• _Problem details_
Wherever the string "change" appears in a line of the listing below, report that line.

• _Data extract_
Lemma coinbase_in_isolation_iff v t :
  check_coinbase_in_isolation v t = Ok tt ↔
  (is_coinbase t = true →
    inputs t = [] ∧ storage_mass t ≤ 0 ∧ zlen (outputs t) ≤ ghostdag_k v + 2 ∧
    Forall (λ o, zlen (spk_script (out_spk o)) ≤ coinbase_payload_script_public_key_max_len v) (outputs t)).
Proof.
  unfold check_coinbase_in_isolation. destruct (is_coinbase t); [|naive_solver]. cbn [negb].
  destruct (Z.eqb_spec (zlen (inputs t)) 0) as [Hz|Hz]; rewrite zlen_zero in Hz; cbn [negb]; [|naive_solver].
  destruct (Z.ltb_spec 0 (storage_mass t)); [naive_solver lia|].
  destruct (Z.ltb_spec (ghostdag_k v + 2) (zlen (outputs t))); [naive_solver lia|].
  rewrite position_check, Forall_ltb. naive_solver.
Qed.

Lemma shielded_in_isolation_iff t :
  check_shielded_in_isolation t = Ok tt ↔
  (is_shielded t = true → inputs t = [] ∧ outputs t = [] ∧
    ∃ b, from_bytes (payload t) = Ok b ∧ 0 < zlen (actions b) ≤ MAX_ACTIONS_PER_BUNDLE).
Proof.
  unfold check_shielded_in_isolation. destruct (is_shielded t); [|naive_solver]. cbn [negb].
  destruct (Z.eqb_spec (zlen (inputs t)) 0) as [Hz|Hz]; rewrite zlen_zero in Hz; cbn [negb]; [|naive_solver].
  destruct (Z.eqb_spec (zlen (outputs t)) 0) as [Ho|Ho]; rewrite zlen_zero in Ho; cbn [negb]; [|naive_solver].
  destruct (from_bytes (payload t)) as [b| |] eqn:Hb; cbn [map_err mbind res_mbind]; [|naive_solver..].
  pose proof (zlen_nonneg (actions b)).
  destruct (Z.eqb_spec (zlen (actions b)) 0); [split; [done|]; intros Hs; destruct (Hs eq_refl) as (_ & _ & ? & [= <-] & ?); lia|].
  destruct (Z.ltb_spec MAX_ACTIONS_PER_BUNDLE (zlen (actions b)));
    [split; [done|]; intros Hs; destruct (Hs eq_refl) as (_ & _ & ? & [= <-] & ?); lia|].
  split; [|done]. intros _ _. split_and!; [done|done|]. exists b. split; [done|lia].
Qed.

Lemma gas_iff t :
  is_array 20 (subnetwork_id t) →
  check_gas t = Ok tt ↔ (gas t ≠ 0 → 1 ≤ version t ∧ drop 1 (subnetwork_id t) ≠ replicate 19 0).
Proof.
  intros [Hl _]. unfold check_gas, is_system_lane. destruct (Z.eqb_spec (gas t) 0); [naive_solver|].
  destruct (Z.ltb_spec (version t) TX_VERSION_TOCCATA); [naive_solver lia|].
  destruct (subnetwork_id t) as [|b rest]; [done|]. cbn [drop]. rewrite drop_0.
  case_bool_decide; cbn [negb]; naive_solver.
Qed.

Lemma subnetwork_iff t :
  is_array 20 (subnetwork_id t) →
  check_transaction_subnetwork t = Ok tt ↔
  subnetwork_id t = SUBNETWORK_ID_NATIVE ∨ subnetwork_id t = SUBNETWORK_ID_COINBASE ∨
  (1 ≤ version t ∧ drop 1 (subnetwork_id t) ≠ replicate 19 0 ∧ drop 4 (subnetwork_id t) = replicate 16 0).
Proof.
  intros [Hl _]. unfold check_transaction_subnetwork. destruct (subnetwork_id t) as [|b rest]; [done|].
  change (drop 1 (b :: rest)) with (drop 0 rest). rewrite drop_0.
  change SUBNETWORK_ID_NATIVE with (0 :: replicate 19 0). change SUBNETWORK_ID_COINBASE with (1 :: replicate 19 0).
  destruct (bool_decide (rest = replicate 19 0)) eqn:Hr.
  - apply bool_decide_eq_true in Hr as ->. rewrite andb_true_r.
    destruct (Z.eqb_spec b 0) as [->|H0]; [naive_solver|]. destruct (Z.eqb_spec b 1) as [->|H1]; [naive_solver|].
    cbn [orb]. split; [done|]. naive_solver.
  - rewrite andb_false_r. apply bool_decide_eq_false in Hr.
    destruct (Z.leb_spec TX_VERSION_TOCCATA (version t)); cbn [andb]; [|split; [done|]; naive_solver lia].
    case_bool_decide; [naive_solver|]. split; [done|]. naive_solver.
Qed.

Lemma version_iff t : in_u 16 (version t) → check_transaction_version t = Ok tt ↔ version t ≤ TX_VERSION_SHIELDED.
Proof.
  intros Hv. unfold check_transaction_version. destruct (Z.eqb_spec (version t) TX_VERSION_SHIELDED); [naive_solver lia|].
  destruct (Z.ltb_spec TX_VERSION_TOCCATA (version t)); naive_solver lia.
Qed.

• _Finished task_
  change (drop 1 (b :: rest)) with (drop 0 rest). rewrite drop_0.
  change SUBNETWORK_ID_NATIVE with (0 :: replicate 19 0). change SUBNETWORK_ID_COINBASE with (1 :: replicate 19 0).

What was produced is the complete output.